(Dataset entries)

Lemma get_and_clear_some : forall u c ttl scope now fs kv action,
  get_session u c ttl scope now fs = ret (JObj kv) ->
  dget "user_id" kv = Some (JStr u) -> dget "channel_id" kv = Some (JStr c) ->
  dget "pending_action" kv = Some action -> truthy action = true ->
  exists kv',
    get_and_clear_pending_action u c ttl scope now fs =
      ret (action, fs_write fs (_session_path u c scope) (JObj kv')) /\
    dget "user_id" kv' = Some (JStr u) /\ dget "channel_id" kv' = Some (JStr c) /\
    dget "updated_at" kv' = Some (JStr (isoformat now)) /\
    dget "pending_action" kv' = Some JNull.
Proof.
  intros u c ttl scope now fs kv action Hg Hu Hc Hp Ht.
  unfold get_and_clear_pending_action. rewrite Hg. cbn [bind py_setitem py_get ret].
  dict_simpl. rewrite Hp, Ht. cbn [bind py_setitem ret].
  rewrite (save_session_stored fs u c scope); [| dict_simpl; first [assumption | reflexivity] ..].
  eexists. split; [reflexivity|]. dict_simpl. repeat split; assumption.
Qed.

Lemma get_and_clear_none : forall u c ttl scope now fs kv,
  get_session u c ttl scope now fs = ret (JObj kv) ->
  truthy (match dget "pending_action" kv with Some v => v | None => JNull end) = false ->
  get_and_clear_pending_action u c ttl scope now fs =
    ret (match dget "pending_action" kv with Some v => v | None => JNull end, fs).
Proof.
  intros u c ttl scope now fs kv Hg Ht.
  unfold get_and_clear_pending_action. rewrite Hg. cbn [bind py_setitem py_get ret].
  dict_simpl. rewrite Ht. reflexivity.
Qed.

(** Claim C4. A session file that holds valid JSON other than an object
    (here [[]]) makes [get_session] raise [AttributeError], and a file that
    is not valid UTF-8 makes it raise [UnicodeDecodeError]: neither is
    caught by [except (json.JSONDecodeError, KeyError)]. *)
Theorem get_session_raises_on_corrupt_file :
  get_session "U1" "C1" DEFAULT_TTL "default" 0 (fun _ => FJson (JArr [])) =
    raise AttributeError /\
  get_session "U1" "C1" DEFAULT_TTL "default" 0 (fun _ => FUndecodable) =
    raise UnicodeDecodeError.
Proof. split; reflexivity. Qed.

Lemma str_app_assoc : forall a b c : string, (a ++ b) ++ c = a ++ (b ++ c).
Proof. induction a as [|x a IH]; intros b c; simpl; [reflexivity|]. rewrite IH. reflexivity. Qed.

Lemma dset_present : forall {A} k (v : A) d, dget k d = Some v -> dset k v d = d.
Proof.
  intros A k v d. induction d as [|[k' v'] d IH]; simpl; [discriminate|].
  destruct (String.eqb k k') eqn:E.
  - apply String.eqb_eq in E. subst k'. intros H. injection H as ->. reflexivity.
  - intros H. rewrite IH by exact H. reflexivity.
Qed.

(** A session file stamped at [t] is kept by [get_session] exactly while
    it is at most [60 * ttl_minutes] seconds old; past that the caller
    gets a fresh empty session. *)
Theorem get_session_ttl_boundary : forall u c ttl scope now fs kv t,
  fs (_session_path u c scope) = FJson (JObj kv) ->
  dget "updated_at" kv = Some (JStr (isoformat t)) ->
  get_session u c ttl scope now fs =
    if Z.leb (Z.of_nat now - Z.of_nat t) (60 * ttl)
    then ret (JObj (dset "session_scope" (JStr (or_default scope)) kv))
    else ret (_empty_session u c scope now).
Proof.
  intros u c ttl scope now fs kv t Hf Hu.
  destruct (Z.leb _ _) eqn:E.
  - apply Z.leb_le in E. exact (get_session_fresh u c ttl scope now fs kv t Hf Hu E).
  - apply Z.leb_gt in E. apply (get_session_expired u c ttl scope now fs kv Hf).
    apply is_expired_true. right. right. exists (isoformat t), t.
    split; [exact Hu|]. split; [apply fromisoformat_isoformat | lia].
Qed.

(** [update_session] writes back the session with only "domain",
    "session_scope", "messages" and "updated_at" changed, and
    [set_pending_action] with only "session_scope", "pending_action" and
    "updated_at" changed: a conversation turn keeps a pending action, and
    setting an action keeps the messages. *)
Theorem session_updates_frame : forall u c domain user_msg assistant_msg action
    ttl scope now fs kv acc,
  get_session u c ttl scope now fs = ret (JObj kv) ->
  dget "user_id" kv = Some (JStr u) -> dget "channel_id" kv = Some (JStr c) ->
  dget "messages" kv = Some (JArr acc) ->
  (exists kv', update_session u c domain user_msg assistant_msg ttl scope now fs =
                 ret (fs_write fs (_session_path u c scope) (JObj kv')) /\
     forall k, k <> "domain" -> k <> "session_scope" -> k <> "messages" ->
               k <> "updated_at" -> dget k kv' = dget k kv) /\
  (exists kv', set_pending_action u c action ttl scope now fs =
                 ret (fs_write fs (_session_path u c scope) (JObj kv')) /\
     forall k, k <> "session_scope" -> k <> "pending_action" -> k <> "updated_at" ->
               dget k kv' = dget k kv).
Proof.
  intros u c domain um am action ttl scope now fs kv acc Hg Hu Hc Hm. split.
  - unfold update_session. rewrite Hg. cbn [bind py_setitem ret].
    unfold py_getitem. dict_simpl. rewrite Hm.
    cbn [bind py_append py_slice_tail py_setitem ret].
    rewrite (save_session_stored fs u c scope);
      [| dict_simpl; first [assumption | reflexivity] ..].
    eexists. split; [reflexivity|]. intros k H1 H2 H3 H4.
    rewrite !dget_dset_neq by assumption. reflexivity.
  - unfold set_pending_action. rewrite Hg. cbn [bind py_setitem ret].
    rewrite (save_session_stored fs u c scope);
      [| dict_simpl; first [assumption | reflexivity] ..].
    eexists. split; [reflexivity|]. intros k H1 H2 H3.
    rewrite !dget_dset_neq by assumption. reflexivity.
Qed.
(** * Ventilator-Dev: sensor acquisition engine and alarm lifecycle

    A shallow embedding of [vent/io/devices/sensors.py] and
    [vent/alarm/alarm.py].

    - Python floats are IEEE binary64 values and the observation buffer
      holds binary16 values ([np.float16]); both are [spec_float]s of
      the Standard Library, with the rounding of each format.
    - A method is a function on the object's state that returns either a
      value or the exception it raised, together with the state it left
      behind (a raised exception does not roll back earlier
      assignments).
    - The wall clock ([time.time()]) and the outside world (ADC
      conversions, I2C frames, the pseudo random generator) are explicit:
      the clock reading is an argument, the others are read from an
      indexed stream kept in the device's state. *)

From Stdlib Require Import ZArith List Bool Lia.
From Stdlib Require Import Floats.SpecFloat.
From stdpp Require Import base option list strings gmap.

Local Open Scope Z_scope.

(** ** Exceptions and results *)

Inductive exn : Type :=
  | RuntimeWarning
  | ZeroDivisionError
  | IndexError
  | ValueError
  | TransportError.

Inductive result (A : Type) : Type :=
  | Ok (a : A)
  | Raise (e : exn).
Arguments Ok {A} a.
Arguments Raise {A} e.

(** A method of an object with state [S]. *)
Definition M (S A : Type) : Type := S -> result A * S.

#[global] Instance M_ret {S} : MRet (M S) := fun A a s => (Ok a, s).
#[global] Instance M_bind {S} : MBind (M S) := fun A B f m s =>
  match m s with
  | (Ok a, s') => f a s'
  | (Raise e, s') => (Raise e, s')
  end.

Definition raise {S A} (e : exn) : M S A := fun s => (Raise e, s).
Definition gets {S A} (f : S -> A) : M S A := fun s => (Ok (f s), s).
Definition modify {S} (f : S -> S) : M S unit := fun s => (Ok tt, f s).

(** ** Floating point *)

Definition float64 : Type := spec_float.
Definition float16 : Type := spec_float.

#[global] Instance spec_float_eq_dec : EqDecision spec_float.
Proof. solve_decision. Defined.

Module F64.
Definition prec : Z := 53.
Definition emax : Z := 1024.

(** [float(z)] for a Python int. *)
Definition of_Z (z : Z) : float64 := binary_normalize prec emax z 0 false.

Definition add (x y : float64) : float64 := SFadd prec emax x y.
Definition sub (x y : float64) : float64 := SFsub prec emax x y.
Definition mul (x y : float64) : float64 := SFmul prec emax x y.

Definition is_zero (x : float64) : bool :=
  match x with S754_zero _ => true | _ => false end.

(** [x / y] on Python floats: a zero divisor raises. *)
Definition div (x y : float64) : result float64 :=
  if is_zero y then Raise ZeroDivisionError else Ok (SFdiv prec emax x y).

Definition is_nan (x : float64) : bool :=
  match x with S754_nan => true | _ => false end.

Definition eqb (x y : float64) : bool := SFeqb x y.
Definition ltb (x y : float64) : bool := SFltb x y.
Definition leb (x y : float64) : bool := SFleb x y.

(** Python's builtin [min(a, b)] and [max(a, b)]: the first argument is
    kept unless the second is strictly better. *)
Definition min (a b : float64) : float64 := if ltb b a then b else a.
Definition max (a b : float64) : float64 := if ltb a b then b else a.
(** C5. The image pass at a reference whose target is a URL of the scheme
    [ftp], in the document [abc]: the target begins with a URL scheme and
    not with [http], and the reference is rewritten to the image route,
    where the claim, and the comment of [replace_image] ("if it is a URL,
    leave it as it is"), leave it unchanged. *)
Theorem rewrite_images_url_not_http :
  begins_with_scheme (lit "ftp://y/z.png") = true
  ∧ startswith (lit "ftp://y/z.png") (lit "http") = false
  ∧ rewrite_images (lit "abc") (lit "![x](ftp://y/z.png)")
    = lit "![x](/image/abc/ftp://y/z.png)"
  ∧ rewrite_images (lit "abc") (lit "![x](ftp://y/z.png)")
    ≠ lit "![x](ftp://y/z.png)".
Proof. split_and!; [reflexivity | reflexivity | reflexivity | by vm_compute]. Qed.

(** * Further properties of the code *)

(** ** The scanner, continued *)

Lemma extract_content_listed (lower : str -> str) (fd : Folder) :
  content (extract_instruction_info lower fd) ≠ [] →
  folder_exists fd = true
  ∧ ∃ m files, folder_mtime fd = Ok m ∧ folder_files fd = Ok files.
Proof.
  unfold extract_instruction_info.
  destruct (folder_exists fd); simpl; [| done].
  destruct (folder_mtime fd) as [m |]; [| done].
  destruct (folder_files fd) as [files |]; [| done]. eauto.
Qed.
Lemma mirrored_run t ops :
  valid ops (boot t) = true → mirrored t (run ops (boot t)).
Proof.
  intros Hv. apply (run_invariant (mirrored t)); try done.
  - intros s op HI Hm He. by apply mirrored_step.
  - apply Inv_boot.
  - apply mirrored_boot.
Qed.

(** No step takes a job out of [jobs]. *)
Lemma run_known ops s k : is_Some (jobs s !! k) → is_Some (jobs (run ops s) !! k).
Proof.
  revert s. induction ops as [|op ops IH]; intros s Hk; [done|].
  simpl. by apply IH, step_known.
Qed.

End Durability.

Section DurabilityTheorems.

Implicit Types (s : State) (k : string) (j : Job) (t : gmap string Row).

Lemma boot_entry t k r :
  t !! k = Some r → row_status r ≠ done → (row_run_at r, k) ∈ heap (boot t).
Proof.
  intros Hk Hst.
  pose proof (load_rows_spec (select_not_done t) (init_state t)
                (select_not_done_NoDup t)) as (Hin & _).
  by apply Hin, select_not_done_spec.
Qed.

(** A job written by [persist_job] and read back as [load_jobs_at_start]
    reads a row is the same job, field by field.  The other way round a row
    survives decoding and encoding exactly when its [recurring] column holds 0
    or 1, which is all [persist_job] ever writes there. *)
Theorem persist_load_roundtrip (s : State) (j : Job) :
  job_of_row (id j) <$> db (persist_job j s) !! id j = Some j ∧
  ∀ k r, row_of_job (job_of_row k r) = r ↔
         row_recurring r = 0 ∨ row_recurring r = 1.
Proof.
  split.
  - simpl. rewrite lookup_insert_eq. simpl. by rewrite job_of_row_of_job.
  - intros k [ra p st re rc iv]. unfold row_of_job, job_of_row. simpl. split.
    + intros [= Hrc]. destruct (Z.eqb_spec rc 0); simpl in Hrc; lia.
    + intros [-> | ->]; reflexivity.
Qed.

(** In a running process the table mirrors the jobs in memory at every point
    between two steps: the row stored under the id of a job decodes to the job
    as [jobs] holds it, and a row under an id that [jobs] does not hold is the
    row the table had at startup. *)
Theorem table_mirrors_jobs (t : gmap string Row) (ops : list Op) :
  valid ops (boot t) = true →
  let s := run ops (boot t) in
  (∀ k j, get_job k s = Some j → job_of_row k <$> db s !! k = Some j) ∧
  (∀ k, get_job k s = None → db s !! k = t !! k).
Proof.
  intros Hv s. subst s. destruct (mirrored_run t ops Hv) as [Hm Hn]. split.
  - intros k j Hk. destruct (Hm k j Hk) as (r & -> & <-). done.
  - exact Hn.
Qed.

Lemma table_mirrors_jobs_witness :
  let s := run four_failures (boot ∅) in
  valid four_failures (boot ∅) = true ∧
  (∀ k j, get_job k s = Some j → job_of_row k <$> db s !! k = Some j) ∧
  (∀ k, get_job k s = None → db s !! k = (∅ : gmap string Row) !! k).
Proof.
  intros s.
  assert (valid four_failures (boot ∅) = true) as H1 by by vm_compute.
  split; [exact H1|]. exact (table_mirrors_jobs ∅ four_failures H1).
Defined.

(** Stopping the process between two steps and starting it again brings back
    exactly the jobs whose status is not [done], each as it was, each with one
    heap entry at its [run_at]; no thread is running, jobs that were being
    executed are queued again, and the table is as it was left. *)
Theorem restart_restores (t : gmap string Row) (ops : list Op) :
  valid ops (boot t) = true →
  let s := run ops (boot t) in
  let s' := restart s in
  jobs s' = filter (λ kj, status kj.2 ≠ done) (jobs s) ∧
  (∀ k j, jobs s' !! k = Some j →
     pending s' k = 1%nat ∧ (run_at j, k) ∈ heap s') ∧
  (∀ k, jobs s' !! k = None → pending s' k = 0%nat) ∧
  threads s' = [] ∧ db s' = db s ∧ db_log s' = [].
Proof.
  intros Hv s s'. destruct (mirrored_run t ops Hv) as [Hm Hn]. fold s in Hm, Hn.
  change s' with (boot (db s)).
  destruct (boot_frame (db s)) as (Hd & Hl & Ht).
  assert (∀ k j, jobs (boot (db s)) !! k = Some j ↔
                 jobs s !! k = Some j ∧ status j ≠ done) as Hjobs.
  { intros k j. rewrite (proj1 (boot_lookup (db s) k)). split.
    - destruct (db s !! k) as [r|] eqn:Hr; [|done].
      destruct (decide (row_status r = done)) as [|Hst]; [done|].
      intros [= <-]. destruct (jobs s !! k) as [j0|] eqn:Hk.
      + destruct (Hm k j0 Hk) as (r0 & Hr0 & <-). by simplify_eq.
      + rewrite (Hn k Hk) in Hr.
        assert (jobs (boot t) !! k = None) as Hb.
        { destruct (jobs (boot t) !! k) eqn:Hb; [|done].
          destruct (run_known ops (boot t) k) as [? ?]; [by eauto|].
          unfold s in Hk. congruence. }
        rewrite (proj1 (boot_lookup t k)), Hr in Hb.
        by destruct (decide (row_status r = done)).
    - intros [Hk Hst]. destruct (Hm k j Hk) as (r & -> & <-).
      by rewrite decide_False by done. }
  split_and!; try done.
  - apply map_eq. intros k. apply option_eq. intros j.
    rewrite Hjobs, map_lookup_filter_Some. done.
  - intros k j Hk. rewrite (proj2 (boot_lookup (db s) k)), Hk. split; [done|].
    rewrite (proj1 (boot_lookup (db s) k)) in Hk.
    destruct (db s !! k) as [r|] eqn:Hr; [|done].
    destruct (decide (row_status r = done)); [done|]. injection Hk as <-.
    by apply boot_entry.
  - intros k Hk. by rewrite (proj2 (boot_lookup (db s) k)), Hk.
Qed.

### Required action
Pull each line containing "messages" from the records.

### Response to the task
    "session_scope", "messages" and "updated_at" changed, and
    setting an action keeps the messages. *)
  dget "messages" kv = Some (JArr acc) ->
     forall k, k <> "domain" -> k <> "session_scope" -> k <> "messages" ->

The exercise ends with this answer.